# Clustering Real Estate Data

Using unsupervised learning techniques to create features for supervised price prediction.

## 01 What is clustering and what can it be useful for

Clustering has many applications. Most people know it as an unsupervised learning technique. Here, we use clustering to find similarities in observations of real estate listings and allocate similar observations into buckets, but clustering can also be used for other use cases like customer segmentation.

Whenever a new property comes on the market, the question of how it should be priced naturally arises. One good approximation for that is to see how similar properties are priced. The goal here is to define what exactly makes one property similar to another. Clustering can be helpful here to identify which larger category of properties a given property belongs, and which features influence belonging in this category. One can then use the average from this category to get an indication of the price.

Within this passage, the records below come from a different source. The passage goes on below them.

(** * image-converter: a shallow embedding of the batch PNG/JPEG -> AVIF
    converter and the properties of its specification.

    Source files embedded here:
    - [core/formats.py]   (module [Formats])
    - [core/converter.py] (module [Converter])
    - [utils/batch.py]    (module [Batch])
    - [cli/app.py]        (module [Cli])

    Conventions.  Python [str] is a Rocq [string] (a byte string; the
    suffixes the program tests are ASCII, so lower-casing is modelled on
    ASCII letters).  A [pathlib.Path] is modelled in its POSIX flavour as an
    absolute flag and the list of its components.  Code that touches the file
    system, the image codec or the logger runs in the monad [M]: a state
    (the outside world and the log) is threaded through, and a Python
    exception is the result [Raise msg]. *)

From stdpp Require Import base decidable numbers list strings gmap sorting pretty.
From Stdlib Require Import Ascii.

Local Open Scope Z_scope.
Set Warnings "-clear-no-such-hyp".

(** ** Python strings *)

Module Str.

(** [s.rfind(c)] for a one-character needle: the highest index at which
    [c] occurs, or [-1]. *)
Fixpoint rfind (c : ascii) (s : string) : Z :=
  match s with
  | EmptyString => -1
  | String a s' =>
      let r := rfind c s' in
      if 0 <=? r then r + 1 else if Ascii.eqb a c then 0 else -1
  end.

(** [s[i:]] and [s[:i]] for an index [0 <= i]. *)
Fixpoint from (i : nat) (s : string) : string :=
  match i, s with
  | O, _ => s
  | S i', String _ s' => from i' s'
  | S _, EmptyString => EmptyString
  end.

Fixpoint upto (i : nat) (s : string) : string :=
  match i, s with
  | O, _ => EmptyString
  | S i', String a s' => String a (upto i' s')
  | S _, EmptyString => EmptyString
  end.

Definition lower_ascii (a : ascii) : ascii :=
  let n := N_of_ascii a in
  if ((65 <=? n) && (n <=? 90))%N then ascii_of_N (n + 32) else a.

Definition upper_ascii (a : ascii) : ascii :=
  let n := N_of_ascii a in
  if ((97 <=? n) && (n <=? 122))%N then ascii_of_N (n - 32) else a.

Fixpoint map (f : ascii -> ascii) (s : string) : string :=
  match s with
  | EmptyString => EmptyString
  | String a s' => String (f a) (map f s')
  end.

(** [s.lower()] and [s.upper()]. *)
Definition lower : string -> string := map lower_ascii.
Definition upper : string -> string := map upper_ascii.

(** [s.startswith(t)]. *)
Fixpoint startswith (t s : string) : bool :=
  match t, s with
  | EmptyString, _ => true
  | String a t', String b s' => Ascii.eqb a b && startswith t' s'
  | String _ _, EmptyString => false
  end.

(** [t in s]: [t] occurs somewhere in [s]. *)
Fixpoint contains (t s : string) : bool :=
  startswith t s ||
  match s with
  | EmptyString => false
  | String _ s' => contains t s'
  end.

(** [c in s] for a character. *)
Fixpoint has_char (c : ascii) (s : string) : bool :=
  match s with
  | EmptyString => false
  | String a s' => Ascii.eqb a c || has_char c s'
  end.

(** [s.split(c)]. *)
Fixpoint split (c : ascii) (s : string) : list string :=
  match s with
  | EmptyString => [EmptyString]
  | String a s' =>
      if Ascii.eqb a c then EmptyString :: split c s'
      else match split c s' with
           | [] => [String a EmptyString]
           | w :: ws => String a w :: ws
           end
  end.

(** [sep.join(l)]. *)
Fixpoint join (sep : string) (l : list string) : string :=
  match l with
  | [] => EmptyString
  | [x] => x
  | x :: l' => x +:+ sep +:+ join sep l'
  end.

End Str.

(** ** [pathlib.Path], POSIX flavour *)

Module Pathlib.

Record Path := mkPath { is_abs : bool; parts : list string }.

#[global] Instance Path_eq_dec : EqDecision Path.
Proof. solve_decision. Defined.

#[global] Instance Path_countable : Countable Path.
Proof.
  refine (inj_countable' (fun p => (is_abs p, parts p))
                         (fun x => mkPath x.1 x.2) _).
  by intros [].
Defined.

(** The components a parsed path can have: not empty, not ["."], and
    without a separator. *)
Definition wf_part (s : string) : bool :=
  negb (bool_decide (s = "")) && negb (bool_decide (s = "."))
  && negb (Str.has_char "/" s).

Definition wf_path (p : Path) : Prop := Forall (fun s => wf_part s = true) (parts p).

Definition wf_pathb (p : Path) : bool := forallb wf_part (parts p).

(** [Path(s)]: split at the separators, drop the empty and the ["."]
    components. *)
Definition of_string (s : string) : Path :=
  mkPath (Str.startswith "/" s) (filter (fun x => x ≠ "" ∧ x ≠ ".") (Str.split "/" s)).

(** [str(p)]. *)
Definition to_string (p : Path) : string :=
  match is_abs p, parts p with
  | false, [] => "."
  | false, l => Str.join "/" l
  | true, l => "/" +:+ Str.join "/" l
  end.

(** [p.name]: the final component, [""] when there is none. *)
Definition name (p : Path) : string := List.last (parts p) "".

(** [p.suffix]: the final component's last extension, dot included. *)
Definition suffix (p : Path) : string :=
  let name := name p in
  let i := Str.rfind "." name in
  if (0 <? i) && (i <? Z.of_nat (String.length name) - 1)
  then Str.from (Z.to_nat i) name else "".

(** [p.stem]: the final component without its suffix. *)
Definition stem (p : Path) : string :=
  let name := name p in
  let i := Str.rfind "." name in
  if (0 <? i) && (i <? Z.of_nat (String.length name) - 1)
  then Str.upto (Z.to_nat i) name else name.

(** [p.parent]: the path without its final component; a path without
    components is its own parent. *)
Definition parent (p : Path) : Path :=
  mkPath (is_abs p) (removelast (parts p)).

(** [p / s] for a string [s]: an absolute right operand replaces [p]. *)
Definition joinpath (p : Path) (s : string) : Path :=
  let q := of_string s in
  if is_abs q then q else mkPath (is_abs p) (parts p ++ parts q).

(** The key [sorted] compares paths by, as CPython 3.10 and 3.11 do: the
    tuple of parts, the root first. *)
Definition cparts (p : Path) : list string :=
  if is_abs p then "/" :: parts p else parts p.

(** Python's list comparison [l1 <= l2]: the first differing pair of
    elements decides, a proper prefix is smaller. *)
Fixpoint parts_leb (l1 l2 : list string) : bool :=
  match l1, l2 with
  | [], _ => true
  | _ :: _, [] => false
  | x :: l1', y :: l2' =>
      if decide (x = y) then parts_leb l1' l2' else String.leb x y
  end.

Definition path_le (p q : Path) : Prop := parts_leb (cparts p) (cparts q) = true.

#[global] Instance path_le_dec p q : Decision (path_le p q).
Proof. unfold path_le. apply _. Defined.

End Pathlib.
Import Pathlib.

(** ** core/formats.py *)

Module Formats.

Definition SUPPORTED_INPUT_FORMATS : gset string := {[ ".png"; ".jpg"; ".jpeg" ]}.

Definition OUTPUT_FORMAT : string := ".avif".

Definition is_supported_format (file_path : Path) : bool :=
  bool_decide (Str.lower (suffix file_path) ∈ SUPPORTED_INPUT_FORMATS).

Definition get_output_path (input_path : Path) (output_dir : option Path) : Path :=
  let output_name := stem input_path +:+ OUTPUT_FORMAT in
  match output_dir with
  | Some d => joinpath d output_name
  | None => joinpath (parent input_path) output_name
  end.

End Formats.
Import Formats.

(** ** The runtime: exceptions, the outside world, the logger *)

Module Runtime.

(** What evaluating a Python expression yields: a value, or an exception
    ([Exception] and its subclasses) carrying [str(e)]. *)
Inductive Res (A : Type) : Type :=
| Ok (a : A)
| Raise (msg : string).
Arguments Ok {A} a.
Arguments Raise {A} msg.

(** [logging] levels the program logs at. *)
Inductive Level := DEBUG | INFO | WARNING | ERROR.

(** A decoded [PIL.Image]: its mode, its [info] dictionary and the pixel
    payload, which the converter never inspects. *)
Record Image := mkImage {
  mode : string;
  info : gmap string string;
  pixels : string
}.

(** The calls that mutate the outside world or enter the codec, recorded
    in the order they are made. *)
Inductive Call :=
| CallMkdir (d : Path)
| CallOpen (p : Path)
| CallConvert (m : string)
| CallSave (out : Path) (fmt : string) (quality : Z) (icc : option string)
| CallOpenLog (f : string).

(** The collaborators, over a type [W] of states of the outside world:
    the file system as [pathlib] shows it, the Pillow codec, the log-file
    handler, the thread scheduler and the float formatter. *)
Class OS (W : Type) := {
  (** [p.exists()], [p.is_file()], [p.is_dir()], [p.resolve()] *)
  os_exists : Path -> W -> bool;
  os_is_file : Path -> W -> bool;
  os_is_dir : Path -> W -> bool;
  os_resolve : Path -> W -> Path;
  (** [list(p.glob(pattern))], in the order the file system enumerates *)
  os_glob : Path -> string -> W -> list Path;
  (** [d.mkdir(parents=True, exist_ok=True)] *)
  os_mkdir : Path -> W -> Res unit * W;
  (** [Image.open(p)], [img.convert(mode)],
      [img.save(out, fmt, quality=q[, icc_profile=icc])] *)
  pil_open : Path -> W -> Res Image * W;
  pil_convert : string -> Image -> W -> Res Image * W;
  pil_save : Image -> Path -> string -> Z -> option string -> W -> Res unit * W;
  (** [logging.FileHandler(f, mode="w", encoding="utf-8")] *)
  os_open_log : string -> W -> Res unit * W;
  (** which of the pending futures [as_completed] yields next *)
  os_next_done : list Path -> W -> nat;
  (** [f"{successful / total * 100:.1f}"] for [total <> 0] *)
  fmt_rate : Z -> Z -> string
}.

Record St (W : Type) := mkSt {
  world : W;
  calls : list Call;
  logs : list (Level * string)
}.
Arguments mkSt {W} _ _ _.
Arguments world {W} _.
Arguments calls {W} _.
Arguments logs {W} _.

Definition M (W A : Type) : Type := St W -> Res A * St W.

Section monad.
Context {W : Type}.

Definition ret {A} (a : A) : M W A := fun st => (Ok a, st).

Definition bind {A B} (m : M W A) (k : A -> M W B) : M W B :=
  fun st => match m st with
            | (Ok a, st') => k a st'
            | (Raise e, st') => (Raise e, st')
            end.

(** [try: body  except Exception as e: handler(e)] *)
Definition try_except {A} (body : M W A) (handler : string -> M W A) : M W A :=
  fun st => match body st with
            | (Ok a, st') => (Ok a, st')
            | (Raise e, st') => handler e st'
            end.

(** What [future.result()] will give for a task: run it, keep its
    exception. *)
Definition capture {A} (m : M W A) : M W (Res A) :=
  fun st => let '(r, st') := m st in (Ok r, st').

(** A query of the world. *)
Definition ask {A} (f : W -> A) : M W A := fun st => (Ok (f (world st)), st).

(** A recorded call into the world. *)
Definition call {A} (c : Call) (f : W -> Res A * W) : M W A :=
  fun st => let '(r, w') := f (world st) in
            (r, mkSt w' (calls st ++ [c]) (logs st)).

(** [logger.log(level, msg)]; the handlers swallow their own errors. *)
Definition log (l : Level) (msg : string) : M W unit :=
  fun st => (Ok tt, mkSt (world st) (calls st) (logs st ++ [(l, msg)])).

(** [for x in l: acc = body(acc, x)] *)
Fixpoint for_each {A B} (l : list A) (body : B -> A -> M W B) (acc : B) : M W B :=
  match l with
  | [] => ret acc
  | x :: l' => bind (body acc x) (for_each l' body)
  end.

End monad.

Notation "x <- m ;; k" := (bind m (fun x => k))
  (at level 100, m at next level, right associativity).
Notation "m ;;; k" := (bind m (fun _ => k))
  (at level 100, right associativity).

End Runtime.
Import Runtime.

(** ** core/converter.py *)

Module Converter.

Record ConversionResult := mkConversionResult {
  input_path : Path;
  output_path : option Path;
  success : bool;
  error_message : option string
}.

Definition filename (r : ConversionResult) : string := name (input_path r).

Record ImageConverter := mkImageConverter { quality : Z }.

Definition DEFAULT_QUALITY : Z := 80.
Definition MIN_QUALITY : Z := 0.
Definition MAX_QUALITY : Z := 100.

Section converter.
Context {W : Type} `{!OS W}.

Definition _validate_quality (quality : Z) : M W Z :=
  if quality <? MIN_QUALITY then
    log WARNING ("Quality " +:+ pretty quality +:+ " below minimum, using "
                 +:+ pretty MIN_QUALITY) ;;;
    ret MIN_QUALITY
  else if quality >? MAX_QUALITY then
    log WARNING ("Quality " +:+ pretty quality +:+ " above maximum, using "
                 +:+ pretty MAX_QUALITY) ;;;
    ret MAX_QUALITY
  else ret quality.

Definition __init__ (quality : Z) : M W ImageConverter :=
  q <- _validate_quality quality ;;
  ret (mkImageConverter q).

(** Python truthiness of [img.info.get("icc_profile")]. *)
Definition truthy (o : option string) : bool :=
  match o with
  | Some s => negb (bool_decide (s = ""))
  | None => false
  end.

Another use case for clustering is to use the cluster information as an additional feature within a supervised prediction model. The reason why that could be a helpful is that a cluster variable provides condensed information to the model. A tree model, for example, has an easier time splitting observations based on one variable instead of splitting based on many variables individually.

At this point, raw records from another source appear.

(** Collaborators whose endpoint has nothing to say. *)
Definition offline : Collaborators := collaborators JNull.

(** A reply of schema B. *)
Definition versions_reply (affected fixed : list string) : json :=
  JDict (<["affected_versions" := JList (JStr <$> affected)]>
         (<["fixed_versions" := JList (JStr <$> fixed)]> ∅)).

(** A reply of schema A. *)
Definition purl_reply (purl : string) : json :=
  JDict (<["string" := JStr purl]> ∅).

(** The instances that the constructors build in this environment. *)
Definition hosted : OpenAIModel :=
  {| model_name := None;
     provider := {| openai_client := None; api_key := Some "sk-test" |} |}.

Definition parser : VulnerabilitySummaryParser.t :=
  {| VulnerabilitySummaryParser.model := hosted;
     VulnerabilitySummaryParser.purl_agent :=
       {| agent_model := hosted;
          system_prompt := prompt_purl_from_summary;
          model_settings := {| temperature := 0; seed := 42 |} |};
     VulnerabilitySummaryParser.versions_agent :=
       {| agent_model := hosted;
          system_prompt := prompt_version_from_summary;
          model_settings := {| temperature := 0; seed := 42 |} |} |}.

Definition cpe_parser : CPEParser.t :=
  {| CPEParser.model := hosted;
     CPEParser.purl_agent :=
       {| agent_model := hosted;
          system_prompt := prompt_purl_from_cpe;
          model_settings := {| temperature := 0; seed := 42 |} |} |}.
(** C9, as the code has it.  Rounding is applied at the point of output
    only: each of the twenty-five amounts of a returned settlement is
    [redondear] of the amount computed from the inputs without any rounding
    on the way.  [redondear(x)] is [Math.round(x * 100) / 100] in double
    arithmetic: the product is a double [y], [Math.round(y)] is the integer
    [k] with [k - 1/2 <= y < k + 1/2] (a tie goes to the larger integer,
    whatever the sign), and [k] is divided by 100.  So an exact half cent
    below zero goes toward zero, -0.125 to -0.12; -0.005, a double beyond
    the half cent whose product is the double -0.5, goes to -0; and 0.615,
    a double below the half cent whose product is the double 61.5, goes to
    0.62: the result is not always the cent nearest to [x]. *)
Theorem C9_redondeo_solo_al_reportar :
  (∀ g e n c l,
     calcularNominaSemanal g (Some e) (Some n) (Some c) = Return l →
     ∃ salarioBase, Global.salarioBase g = Some salarioBase ∧
       (let salario :=
          if Empleado.esSalarioMinimo e
          then toNumber (Config.smmlv c)
          else toNumber (Empleado.salarioBase e) in
        let divisor := orElse (Config.horaDivisor c) 240 in
        let f := Config.factores c in
        let dias := withDefault (Novedades.diasLaborados n) 7 in
        let horasExtraDiurna := withDefault (Novedades.horasExtraDiurna n) 0 in
        let horasExtraNocturna := withDefault (Novedades.horasExtraNocturna n) 0 in
        let horasRecargoNocturno := withDefault (Novedades.horasRecargoNocturno n) 0 in
        let horasExtraDomDiurna := withDefault (Novedades.horasExtraDomDiurna n) 0 in
        let horasExtraDomNocturna := withDefault (Novedades.horasExtraDomNocturna n) 0 in
        let dominicalSinComp := withDefault (Novedades.dominicalSinComp n) 0 in
        let dominicalConComp := withDefault (Novedades.dominicalConComp n) 0 in
        let bonificacion := withDefault (Novedades.bonificacion n) 0 in
        let prestamo := withDefault (Novedades.prestamo n) 0 in
        let salarioDevengado := salario / 30 * dias in
        let auxDevengado :=
          if salarioBase <=? toNumber (Config.smmlv c) * 2
          then Config.auxTransporte c / 30 * dias
          else 0 in
        let valorHorasExtraDiurna :=
          horasExtraDiurna * (salario / divisor * Factores.horaExtraDiurna f) in
        let valorHorasExtraNocturna :=
          horasExtraNocturna * (salario / divisor * Factores.horaExtraNocturna f) in
        let valorRecargoNocturno :=
          horasRecargoNocturno * (salario / divisor * Factores.recargoNocturno f) in
        let valorHorasExtraDomDiurna :=
          horasExtraDomDiurna * (salario / divisor * Factores.horaExtraDomDiurna f) in
        let valorHorasExtraDomNocturna :=
          horasExtraDomNocturna * (salario / divisor * Factores.horaExtraDomNocturna f) in
        let valorDominicalSinComp :=
          dominicalSinComp * (salario / 30 * Factores.dominicalSinComp f) in
        let valorDominicalConComp :=
          dominicalConComp * (salario / 30 * Factores.dominicalConComp f) in
        let totalExtras :=
          valorHorasExtraDiurna + valorHorasExtraNocturna + valorRecargoNocturno
          + valorHorasExtraDomDiurna + valorHorasExtraDomNocturna
          + valorDominicalSinComp + valorDominicalConComp in
        let totalDevengadoSalarial := salarioDevengado + totalExtras in
        let deduccionSalud := salario * (Config.saludPct c / 100) / 30 * dias in
        let deduccionPension := salario * (Config.pensionPct c / 100) / 30 * dias in
        let totalDeducciones := deduccionSalud + deduccionPension + prestamo in
        let valorNominaSemanal :=
          totalDevengadoSalarial + auxDevengado - deduccionSalud - deduccionPension in
        let valorBoniSemanal := bonificacion - prestamo in
        let totalNomina := valorNominaSemanal + valorBoniSemanal in
        let detalle := Liquidacion.detalleExtras l in
        let valoresBase := Liquidacion.valoresBase l in
        Liquidacion.salarioDevengado l = redondear salarioDevengado
        ∧ Liquidacion.auxDevengado l = redondear auxDevengado
        ∧ Liquidacion.totalExtras l = redondear totalExtras
        ∧ valor (DetalleExtras.horasExtraDiurna detalle) = redondear valorHorasExtraDiurna
        ∧ valor (DetalleExtras.horasExtraNocturna detalle)
          = redondear valorHorasExtraNocturna
        ∧ valor (DetalleExtras.recargoNocturno detalle) = redondear valorRecargoNocturno
        ∧ valor (DetalleExtras.horasExtraDomDiurna detalle)
          = redondear valorHorasExtraDomDiurna
        ∧ valor (DetalleExtras.horasExtraDomNocturna detalle)
          = redondear valorHorasExtraDomNocturna
        ∧ valor (DetalleExtras.dominicalSinComp detalle) = redondear valorDominicalSinComp
        ∧ valor (DetalleExtras.dominicalConComp detalle) = redondear valorDominicalConComp
        ∧ Liquidacion.bonificacion l = redondear bonificacion
        ∧ Liquidacion.totalDevengado l
          = redondear (totalDevengadoSalarial + auxDevengado + bonificacion)
        ∧ Liquidacion.deduccionSalud l = redondear deduccionSalud
        ∧ Liquidacion.deduccionPension l = redondear deduccionPension
        ∧ Liquidacion.deduccionPrestamo l = redondear prestamo
        ∧ Liquidacion.totalDeducciones l = redondear totalDeducciones
        ∧ Liquidacion.valorNominaSemanal l = redondear valorNominaSemanal
        ∧ Liquidacion.valorBoniSemanal l = redondear valorBoniSemanal
        ∧ Liquidacion.totalNomina l = redondear totalNomina
        ∧ Liquidacion.totalConsignado l = redondear valorNominaSemanal
        ∧ Metadata.valorDia valoresBase = redondear (salario / 30)
        ∧ Metadata.auxDia valoresBase = redondear (Config.auxTransporte c / 30)
        ∧ Metadata.horaOrdinaria valoresBase = redondear (salario / divisor)
        ∧ Metadata.saludDia valoresBase
          = redondear (salario * (Config.saludPct c / 100) / 30)
        ∧ Metadata.pensionDia valoresBase
          = redondear (salario * (Config.pensionPct c / 100) / 30))%float)
  ∧ (∀ x, redondear x = (mathRound (x * 100) / 100)%float)
  ∧ (∀ y s m e,
       Prim2SF y = S754_finite s m e → (e < 0)%Z →
       ∃ k, ((2 * k - 1) * 2 ^ (- e) ≤ 2 * (if s then Z.neg m else Z.pos m)
             < (2 * k + 1) * 2 ^ (- e))%Z
            ∧ mathRound y = if (k =? 0)%Z then (if s then neg_zero else zero) else ofZ k)
  ∧ (∀ y, match Prim2SF y with
          | S754_finite _ _ e => (0 ≤ e)%Z
          | _ => True
          end → mathRound y = y)
  ∧ (Prim2SF (-0.125 * 100)%float = Prim2SF (-12.5)%float
     ∧ mathRound (-12.5) = (-12)%float
     ∧ redondear (-0.125) = (-0.12)%float)
  ∧ (Prim2SF (0.125 * 100)%float = Prim2SF 12.5%float
     ∧ mathRound 12.5 = 13%float
     ∧ redondear 0.125 = 0.13%float)
  ∧ (∃ m e, Prim2SF (-0.005)%float = S754_finite true m e
            ∧ (5 * 2 ^ (- e) < Z.pos m * 1000)%Z
            ∧ Prim2SF (-0.005 * 100)%float = Prim2SF (-0.5)%float
            ∧ redondear (-0.005) = (-0)%float)
  ∧ (∃ m e, Prim2SF 0.615%float = S754_finite false m e
            ∧ (Z.pos m * 1000 < 615 * 2 ^ (- e))%Z
            ∧ Prim2SF (0.615 * 100)%float = Prim2SF 61.5%float
            ∧ redondear 0.615 = 0.62%float).
Proof.
  split; [|split; [|split; [|split; [|split; [|split; [|split]]]]]].
  - intros g e n c l Hl. unfold calcularNominaSemanal in Hl.
    destruct (validarDatos (Some e) (Some n) (Some c)); [|discriminate Hl].
    destruct (Global.salarioBase g) as [v|]; [|discriminate Hl].
    injection Hl as <-. exists v. split; [reflexivity|].
    cbv zeta. split_and!; reflexivity.
  - intros x. reflexivity.
  - apply mathRound_entero_mas_cercano.
  - apply mathRound_sin_fraccion.
  - split_and!; vm_compute; reflexivity.
  - split_and!; vm_compute; reflexivity.
  - do 2 eexists. split_and!; [vm_compute; reflexivity|vm_compute; reflexivity|..];
      vm_compute; reflexivity.
  - do 2 eexists. split_and!; [vm_compute; reflexivity|vm_compute; reflexivity|..];
      vm_compute; reflexivity.
Qed.

(** The theorem on the reference scenario, with a global [salarioBase]:
    seven days of a salary of 1,000,000, no extras, a bonus of 206,459.87. *)
Lemma C9_redondeo_solo_al_reportar_witness :
  ∃ l, calcularNominaSemanal (conGlobal 1000000) (Some empleadaReferencia)
         (Some novedadesReferencia) (Some config2022) = Return l
     ∧ Liquidacion.salarioDevengado l = redondear (1000000 / 30 * 7)%float
     ∧ Liquidacion.salarioDevengado l = 233333.33%float
     ∧ Liquidacion.deduccionSalud l = redondear (1000000 * (4 / 100) / 30 * 7)%float
     ∧ Liquidacion.deduccionSalud l = 9333.33%float.
Proof.
  eexists. split; [vm_compute; reflexivity|].
  destruct (proj1 C9_redondeo_solo_al_reportar (conGlobal 1000000) empleadaReferencia
              novedadesReferencia config2022 _ eq_refl) as (v & Hv & H).
  injection Hv as <-. cbv zeta in H.
  destruct H as (H1 & _ & _ & _ & _ & _ & _ & _ & _ & _ & _ & _ & H13 & _).
  split_and!; [exact H1|vm_compute; reflexivity|exact H13|vm_compute; reflexivity].
Defined.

To explain that in more depth, let us assume a Random Forest model, which is a special form of bagging. It is special in the sense that it does not consider all features for every tree, but chooses random features for every tree. If a tree chooses the features number of bathrooms and bedrooms but not the number of square meters, it has an incomplete picture. Even though the Random Forest model tries to average out this incompleteness through a majority vote of trees, the tree would have an easier time to have variable which condenses much of the basic information of the property already. That would lead to fewer misclassifications of properties which show an unexpected value for one of their features.

A more elaborate post on the usefulness of using a cluster variable within a supervised predction model is shown here.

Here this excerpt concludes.